Try it: Look through the listing for the word "undefined". Copy each line that has it.

Records for this exercise:
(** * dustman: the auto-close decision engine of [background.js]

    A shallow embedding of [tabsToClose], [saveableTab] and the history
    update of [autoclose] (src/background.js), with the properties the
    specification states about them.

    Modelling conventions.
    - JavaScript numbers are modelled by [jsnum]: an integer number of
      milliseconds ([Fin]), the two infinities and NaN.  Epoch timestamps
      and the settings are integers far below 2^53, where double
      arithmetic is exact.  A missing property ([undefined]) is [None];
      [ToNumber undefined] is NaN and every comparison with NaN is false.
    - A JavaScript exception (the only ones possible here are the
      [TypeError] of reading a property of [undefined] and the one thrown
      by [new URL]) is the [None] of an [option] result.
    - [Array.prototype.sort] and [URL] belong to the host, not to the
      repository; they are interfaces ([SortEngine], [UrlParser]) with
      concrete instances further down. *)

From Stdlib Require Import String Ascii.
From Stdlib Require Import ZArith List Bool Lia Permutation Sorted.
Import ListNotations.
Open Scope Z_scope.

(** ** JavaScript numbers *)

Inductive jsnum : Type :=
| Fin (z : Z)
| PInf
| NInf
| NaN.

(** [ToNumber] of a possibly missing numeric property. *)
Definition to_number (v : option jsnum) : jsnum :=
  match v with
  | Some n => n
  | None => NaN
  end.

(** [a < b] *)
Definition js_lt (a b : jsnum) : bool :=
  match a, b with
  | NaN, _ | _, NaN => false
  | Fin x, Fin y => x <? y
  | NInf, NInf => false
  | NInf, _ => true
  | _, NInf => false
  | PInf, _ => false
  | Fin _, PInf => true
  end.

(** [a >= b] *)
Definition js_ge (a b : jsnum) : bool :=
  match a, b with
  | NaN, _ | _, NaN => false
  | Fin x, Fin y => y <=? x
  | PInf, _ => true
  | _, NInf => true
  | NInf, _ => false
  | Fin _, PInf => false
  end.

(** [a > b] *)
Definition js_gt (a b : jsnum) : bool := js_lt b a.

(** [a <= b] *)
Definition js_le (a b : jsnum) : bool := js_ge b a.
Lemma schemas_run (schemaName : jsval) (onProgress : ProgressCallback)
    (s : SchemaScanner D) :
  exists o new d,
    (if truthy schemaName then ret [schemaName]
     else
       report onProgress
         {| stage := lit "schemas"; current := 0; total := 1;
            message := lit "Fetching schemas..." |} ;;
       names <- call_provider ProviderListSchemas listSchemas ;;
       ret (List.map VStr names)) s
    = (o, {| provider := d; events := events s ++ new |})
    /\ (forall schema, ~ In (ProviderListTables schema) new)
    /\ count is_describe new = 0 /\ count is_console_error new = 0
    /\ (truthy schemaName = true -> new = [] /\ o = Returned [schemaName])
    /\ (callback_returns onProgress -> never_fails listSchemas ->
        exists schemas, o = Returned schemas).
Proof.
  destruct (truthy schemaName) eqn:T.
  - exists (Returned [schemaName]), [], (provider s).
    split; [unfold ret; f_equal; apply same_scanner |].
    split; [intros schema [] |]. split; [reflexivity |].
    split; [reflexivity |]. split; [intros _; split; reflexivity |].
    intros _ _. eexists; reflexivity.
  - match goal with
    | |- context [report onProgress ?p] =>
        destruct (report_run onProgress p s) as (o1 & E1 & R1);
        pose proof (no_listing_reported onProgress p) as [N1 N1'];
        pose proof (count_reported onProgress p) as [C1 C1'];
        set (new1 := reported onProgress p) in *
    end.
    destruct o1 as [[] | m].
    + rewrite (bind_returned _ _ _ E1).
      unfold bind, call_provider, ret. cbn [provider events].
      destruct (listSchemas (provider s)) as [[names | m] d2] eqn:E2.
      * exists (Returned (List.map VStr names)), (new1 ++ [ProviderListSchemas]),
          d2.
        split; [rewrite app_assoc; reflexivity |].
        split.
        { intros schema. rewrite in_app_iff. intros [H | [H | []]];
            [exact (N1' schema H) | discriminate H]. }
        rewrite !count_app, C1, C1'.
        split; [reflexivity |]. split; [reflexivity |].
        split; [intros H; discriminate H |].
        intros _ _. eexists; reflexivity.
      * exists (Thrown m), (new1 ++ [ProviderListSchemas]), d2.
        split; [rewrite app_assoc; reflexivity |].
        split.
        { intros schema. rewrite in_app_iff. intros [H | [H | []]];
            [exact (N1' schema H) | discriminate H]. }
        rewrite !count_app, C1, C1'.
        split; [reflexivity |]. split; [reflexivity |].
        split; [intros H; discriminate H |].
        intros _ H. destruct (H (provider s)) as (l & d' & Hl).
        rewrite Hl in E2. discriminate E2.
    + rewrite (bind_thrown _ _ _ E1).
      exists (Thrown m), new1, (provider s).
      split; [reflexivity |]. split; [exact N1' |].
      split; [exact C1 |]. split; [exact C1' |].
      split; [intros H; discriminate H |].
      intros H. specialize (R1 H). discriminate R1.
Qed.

---

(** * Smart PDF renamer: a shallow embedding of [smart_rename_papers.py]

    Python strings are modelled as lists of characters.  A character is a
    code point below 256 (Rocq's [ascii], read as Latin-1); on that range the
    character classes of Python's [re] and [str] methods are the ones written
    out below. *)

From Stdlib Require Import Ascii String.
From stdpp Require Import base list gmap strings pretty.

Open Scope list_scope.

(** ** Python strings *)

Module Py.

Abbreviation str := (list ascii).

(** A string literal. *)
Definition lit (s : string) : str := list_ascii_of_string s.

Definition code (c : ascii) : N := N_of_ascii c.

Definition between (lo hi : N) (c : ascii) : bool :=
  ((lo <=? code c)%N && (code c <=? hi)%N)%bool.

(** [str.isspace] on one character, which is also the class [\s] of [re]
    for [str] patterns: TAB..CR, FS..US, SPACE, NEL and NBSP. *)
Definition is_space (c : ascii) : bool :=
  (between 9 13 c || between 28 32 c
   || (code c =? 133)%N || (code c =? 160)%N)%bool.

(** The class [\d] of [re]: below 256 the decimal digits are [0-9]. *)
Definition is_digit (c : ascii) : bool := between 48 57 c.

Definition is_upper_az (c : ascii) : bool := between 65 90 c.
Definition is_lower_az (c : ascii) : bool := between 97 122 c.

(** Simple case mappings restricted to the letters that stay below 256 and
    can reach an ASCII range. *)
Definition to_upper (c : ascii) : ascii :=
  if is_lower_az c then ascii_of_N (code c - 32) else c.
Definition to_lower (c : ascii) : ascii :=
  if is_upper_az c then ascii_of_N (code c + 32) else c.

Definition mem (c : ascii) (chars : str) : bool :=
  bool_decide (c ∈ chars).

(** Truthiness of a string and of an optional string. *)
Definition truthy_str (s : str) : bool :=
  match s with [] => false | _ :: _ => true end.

...

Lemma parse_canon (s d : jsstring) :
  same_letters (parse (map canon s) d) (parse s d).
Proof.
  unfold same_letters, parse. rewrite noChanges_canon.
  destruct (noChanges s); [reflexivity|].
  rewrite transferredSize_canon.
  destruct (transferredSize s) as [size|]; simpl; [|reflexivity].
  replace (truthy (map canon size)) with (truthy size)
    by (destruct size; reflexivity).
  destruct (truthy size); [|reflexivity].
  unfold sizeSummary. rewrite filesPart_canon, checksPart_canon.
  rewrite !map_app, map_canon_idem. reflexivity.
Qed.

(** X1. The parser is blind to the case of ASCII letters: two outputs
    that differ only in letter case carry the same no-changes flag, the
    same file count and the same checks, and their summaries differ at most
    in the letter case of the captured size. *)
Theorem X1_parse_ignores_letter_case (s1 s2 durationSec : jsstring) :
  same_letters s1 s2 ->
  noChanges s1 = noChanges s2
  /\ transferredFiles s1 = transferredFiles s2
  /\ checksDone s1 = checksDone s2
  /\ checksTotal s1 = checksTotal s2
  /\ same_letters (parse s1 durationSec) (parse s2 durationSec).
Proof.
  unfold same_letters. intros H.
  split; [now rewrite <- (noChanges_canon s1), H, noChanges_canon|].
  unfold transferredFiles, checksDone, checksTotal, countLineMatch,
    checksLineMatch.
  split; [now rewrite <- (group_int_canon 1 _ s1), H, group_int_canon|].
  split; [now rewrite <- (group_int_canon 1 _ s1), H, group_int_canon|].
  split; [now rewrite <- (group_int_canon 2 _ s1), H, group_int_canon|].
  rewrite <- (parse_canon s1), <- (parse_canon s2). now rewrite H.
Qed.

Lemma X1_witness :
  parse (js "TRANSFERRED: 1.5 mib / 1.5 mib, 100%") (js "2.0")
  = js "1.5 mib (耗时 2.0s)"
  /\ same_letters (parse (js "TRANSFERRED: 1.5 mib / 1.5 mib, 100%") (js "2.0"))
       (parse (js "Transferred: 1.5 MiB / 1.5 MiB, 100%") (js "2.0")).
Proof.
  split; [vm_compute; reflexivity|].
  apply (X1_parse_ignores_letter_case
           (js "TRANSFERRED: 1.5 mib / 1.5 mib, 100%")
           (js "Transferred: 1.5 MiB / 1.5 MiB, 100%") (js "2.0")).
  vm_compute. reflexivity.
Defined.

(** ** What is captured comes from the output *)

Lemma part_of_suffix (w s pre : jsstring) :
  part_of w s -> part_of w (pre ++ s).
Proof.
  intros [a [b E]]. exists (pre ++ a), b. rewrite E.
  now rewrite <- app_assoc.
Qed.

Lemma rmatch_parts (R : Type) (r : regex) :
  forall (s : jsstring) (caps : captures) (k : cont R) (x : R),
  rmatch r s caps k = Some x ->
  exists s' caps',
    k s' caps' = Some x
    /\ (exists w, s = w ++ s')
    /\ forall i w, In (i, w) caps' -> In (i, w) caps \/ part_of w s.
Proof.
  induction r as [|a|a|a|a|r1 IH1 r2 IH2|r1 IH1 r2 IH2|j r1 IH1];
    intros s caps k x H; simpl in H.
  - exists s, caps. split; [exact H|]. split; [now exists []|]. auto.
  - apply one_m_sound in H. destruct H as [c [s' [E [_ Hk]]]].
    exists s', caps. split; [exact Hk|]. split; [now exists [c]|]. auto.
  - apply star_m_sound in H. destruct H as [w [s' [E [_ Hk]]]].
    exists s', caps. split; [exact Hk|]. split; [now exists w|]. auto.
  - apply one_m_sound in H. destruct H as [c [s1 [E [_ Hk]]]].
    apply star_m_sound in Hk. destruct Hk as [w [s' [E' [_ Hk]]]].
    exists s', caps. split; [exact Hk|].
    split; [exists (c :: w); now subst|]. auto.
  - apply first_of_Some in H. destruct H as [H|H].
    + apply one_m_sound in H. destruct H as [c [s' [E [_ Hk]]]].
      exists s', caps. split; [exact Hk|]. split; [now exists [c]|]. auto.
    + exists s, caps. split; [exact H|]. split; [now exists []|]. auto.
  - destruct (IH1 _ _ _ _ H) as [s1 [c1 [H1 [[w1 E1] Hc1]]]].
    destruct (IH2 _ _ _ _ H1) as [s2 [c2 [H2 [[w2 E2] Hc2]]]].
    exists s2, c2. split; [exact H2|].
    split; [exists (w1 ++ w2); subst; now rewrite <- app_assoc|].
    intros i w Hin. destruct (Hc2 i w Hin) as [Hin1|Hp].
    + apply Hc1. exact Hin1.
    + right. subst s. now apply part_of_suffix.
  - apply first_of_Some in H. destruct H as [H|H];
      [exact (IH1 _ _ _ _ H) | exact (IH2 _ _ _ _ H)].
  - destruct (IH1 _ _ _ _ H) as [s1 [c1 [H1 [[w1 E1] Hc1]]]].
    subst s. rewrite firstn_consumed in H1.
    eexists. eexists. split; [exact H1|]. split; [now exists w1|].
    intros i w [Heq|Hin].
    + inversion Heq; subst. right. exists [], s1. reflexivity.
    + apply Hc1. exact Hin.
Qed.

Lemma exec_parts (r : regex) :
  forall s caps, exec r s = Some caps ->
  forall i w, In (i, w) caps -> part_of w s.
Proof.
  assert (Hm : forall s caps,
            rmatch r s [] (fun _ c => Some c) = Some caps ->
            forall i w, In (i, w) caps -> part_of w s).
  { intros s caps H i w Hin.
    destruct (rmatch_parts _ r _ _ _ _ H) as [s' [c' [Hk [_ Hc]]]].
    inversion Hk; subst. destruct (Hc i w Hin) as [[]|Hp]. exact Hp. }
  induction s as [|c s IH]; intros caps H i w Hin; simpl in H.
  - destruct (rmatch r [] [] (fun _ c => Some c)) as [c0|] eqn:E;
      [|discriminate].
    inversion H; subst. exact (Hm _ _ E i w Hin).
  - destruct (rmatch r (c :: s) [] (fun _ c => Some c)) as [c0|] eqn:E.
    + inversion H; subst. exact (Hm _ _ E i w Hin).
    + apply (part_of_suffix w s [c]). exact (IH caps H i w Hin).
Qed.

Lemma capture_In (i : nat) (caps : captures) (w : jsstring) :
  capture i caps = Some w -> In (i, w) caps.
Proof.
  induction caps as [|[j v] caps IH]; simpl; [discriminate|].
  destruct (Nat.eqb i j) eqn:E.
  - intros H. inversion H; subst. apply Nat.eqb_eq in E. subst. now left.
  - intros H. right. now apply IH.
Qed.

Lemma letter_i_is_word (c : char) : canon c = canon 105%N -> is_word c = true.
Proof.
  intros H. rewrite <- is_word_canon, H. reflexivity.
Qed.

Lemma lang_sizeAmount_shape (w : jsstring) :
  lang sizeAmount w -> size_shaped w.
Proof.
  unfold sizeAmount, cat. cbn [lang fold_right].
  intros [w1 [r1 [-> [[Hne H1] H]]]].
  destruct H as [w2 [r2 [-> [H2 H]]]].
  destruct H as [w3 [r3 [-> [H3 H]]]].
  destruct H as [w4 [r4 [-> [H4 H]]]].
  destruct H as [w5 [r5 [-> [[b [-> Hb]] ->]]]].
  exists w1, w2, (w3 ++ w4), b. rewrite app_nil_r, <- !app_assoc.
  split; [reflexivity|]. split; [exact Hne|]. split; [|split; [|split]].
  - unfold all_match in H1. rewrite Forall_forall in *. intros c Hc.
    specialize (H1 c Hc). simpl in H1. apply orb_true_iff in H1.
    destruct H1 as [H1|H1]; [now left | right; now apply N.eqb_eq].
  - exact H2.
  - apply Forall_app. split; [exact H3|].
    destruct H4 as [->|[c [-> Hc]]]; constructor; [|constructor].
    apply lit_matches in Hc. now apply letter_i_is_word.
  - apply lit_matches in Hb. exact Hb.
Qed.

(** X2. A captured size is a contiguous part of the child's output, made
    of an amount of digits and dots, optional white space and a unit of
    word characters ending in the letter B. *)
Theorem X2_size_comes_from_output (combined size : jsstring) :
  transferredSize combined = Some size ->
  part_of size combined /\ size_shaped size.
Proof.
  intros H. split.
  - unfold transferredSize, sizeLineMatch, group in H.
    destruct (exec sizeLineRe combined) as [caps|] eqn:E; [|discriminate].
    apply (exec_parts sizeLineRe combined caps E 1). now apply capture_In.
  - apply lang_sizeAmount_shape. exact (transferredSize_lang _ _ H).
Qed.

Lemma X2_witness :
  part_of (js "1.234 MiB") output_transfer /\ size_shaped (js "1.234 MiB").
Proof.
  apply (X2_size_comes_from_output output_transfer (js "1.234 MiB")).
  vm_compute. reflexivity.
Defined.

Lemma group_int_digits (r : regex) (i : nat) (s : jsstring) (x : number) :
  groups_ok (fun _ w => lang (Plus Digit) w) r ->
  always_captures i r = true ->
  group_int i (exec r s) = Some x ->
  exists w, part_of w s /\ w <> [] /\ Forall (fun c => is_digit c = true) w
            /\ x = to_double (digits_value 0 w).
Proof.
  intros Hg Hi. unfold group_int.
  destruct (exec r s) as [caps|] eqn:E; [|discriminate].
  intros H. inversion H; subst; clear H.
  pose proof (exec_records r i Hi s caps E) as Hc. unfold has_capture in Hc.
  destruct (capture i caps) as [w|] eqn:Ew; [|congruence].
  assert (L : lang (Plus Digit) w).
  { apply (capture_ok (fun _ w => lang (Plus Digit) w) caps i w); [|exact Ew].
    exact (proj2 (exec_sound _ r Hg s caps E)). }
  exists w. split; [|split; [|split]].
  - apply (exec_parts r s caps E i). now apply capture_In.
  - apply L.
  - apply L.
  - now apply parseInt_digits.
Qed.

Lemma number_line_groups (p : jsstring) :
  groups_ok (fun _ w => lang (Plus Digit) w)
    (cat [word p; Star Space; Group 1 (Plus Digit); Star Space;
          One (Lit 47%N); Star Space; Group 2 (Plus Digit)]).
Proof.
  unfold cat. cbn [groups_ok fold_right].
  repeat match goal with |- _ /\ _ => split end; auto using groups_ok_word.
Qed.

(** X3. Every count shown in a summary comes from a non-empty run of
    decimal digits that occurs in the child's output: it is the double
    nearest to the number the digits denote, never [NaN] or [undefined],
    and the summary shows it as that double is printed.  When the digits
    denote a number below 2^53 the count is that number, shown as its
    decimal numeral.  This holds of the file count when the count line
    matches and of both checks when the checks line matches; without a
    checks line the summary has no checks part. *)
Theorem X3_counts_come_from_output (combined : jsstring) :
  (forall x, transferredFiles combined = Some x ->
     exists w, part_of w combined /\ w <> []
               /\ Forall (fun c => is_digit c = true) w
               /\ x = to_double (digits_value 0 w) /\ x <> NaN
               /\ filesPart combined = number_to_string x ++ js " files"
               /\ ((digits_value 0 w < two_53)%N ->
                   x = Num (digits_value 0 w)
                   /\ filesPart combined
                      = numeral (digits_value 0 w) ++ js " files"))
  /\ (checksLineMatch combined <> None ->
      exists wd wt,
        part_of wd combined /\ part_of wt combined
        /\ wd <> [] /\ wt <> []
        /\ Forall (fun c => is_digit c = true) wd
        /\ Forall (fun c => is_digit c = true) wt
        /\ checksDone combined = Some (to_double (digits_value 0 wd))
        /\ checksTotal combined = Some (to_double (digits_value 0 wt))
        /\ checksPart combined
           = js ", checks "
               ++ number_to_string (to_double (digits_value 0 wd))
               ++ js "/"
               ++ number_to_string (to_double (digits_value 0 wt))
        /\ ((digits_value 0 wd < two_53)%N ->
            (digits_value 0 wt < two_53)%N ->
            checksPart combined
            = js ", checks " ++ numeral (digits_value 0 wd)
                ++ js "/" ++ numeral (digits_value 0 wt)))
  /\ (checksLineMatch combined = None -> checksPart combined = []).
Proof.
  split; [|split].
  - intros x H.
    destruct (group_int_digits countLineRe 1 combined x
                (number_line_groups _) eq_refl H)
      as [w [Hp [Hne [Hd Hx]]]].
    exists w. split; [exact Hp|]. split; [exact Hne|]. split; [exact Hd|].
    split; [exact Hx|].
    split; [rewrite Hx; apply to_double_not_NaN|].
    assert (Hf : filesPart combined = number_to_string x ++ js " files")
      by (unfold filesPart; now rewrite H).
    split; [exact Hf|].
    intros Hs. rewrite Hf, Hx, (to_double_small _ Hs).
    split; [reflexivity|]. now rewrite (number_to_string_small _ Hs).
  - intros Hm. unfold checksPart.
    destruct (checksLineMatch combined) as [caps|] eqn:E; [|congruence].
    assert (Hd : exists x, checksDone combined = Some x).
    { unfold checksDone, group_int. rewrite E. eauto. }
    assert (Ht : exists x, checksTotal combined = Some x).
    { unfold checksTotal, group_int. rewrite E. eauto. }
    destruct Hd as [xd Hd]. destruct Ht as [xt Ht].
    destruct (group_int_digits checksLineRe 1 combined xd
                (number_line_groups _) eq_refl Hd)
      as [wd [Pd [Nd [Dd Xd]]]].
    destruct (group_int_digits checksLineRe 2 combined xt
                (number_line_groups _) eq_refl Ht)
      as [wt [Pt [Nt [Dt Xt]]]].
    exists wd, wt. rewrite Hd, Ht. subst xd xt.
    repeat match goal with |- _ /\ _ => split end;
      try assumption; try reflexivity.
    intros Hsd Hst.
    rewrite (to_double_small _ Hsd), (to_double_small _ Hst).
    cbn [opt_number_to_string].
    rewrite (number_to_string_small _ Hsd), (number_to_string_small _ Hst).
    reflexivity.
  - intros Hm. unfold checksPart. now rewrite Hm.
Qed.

Problem solution:
      arithmetic is exact.  A missing property ([undefined]) is [None];
      [ToNumber undefined] is NaN and every comparison with NaN is false.
      [TypeError] of reading a property of [undefined] and the one thrown
    nearest to the number the digits denote, never [NaN] or [undefined],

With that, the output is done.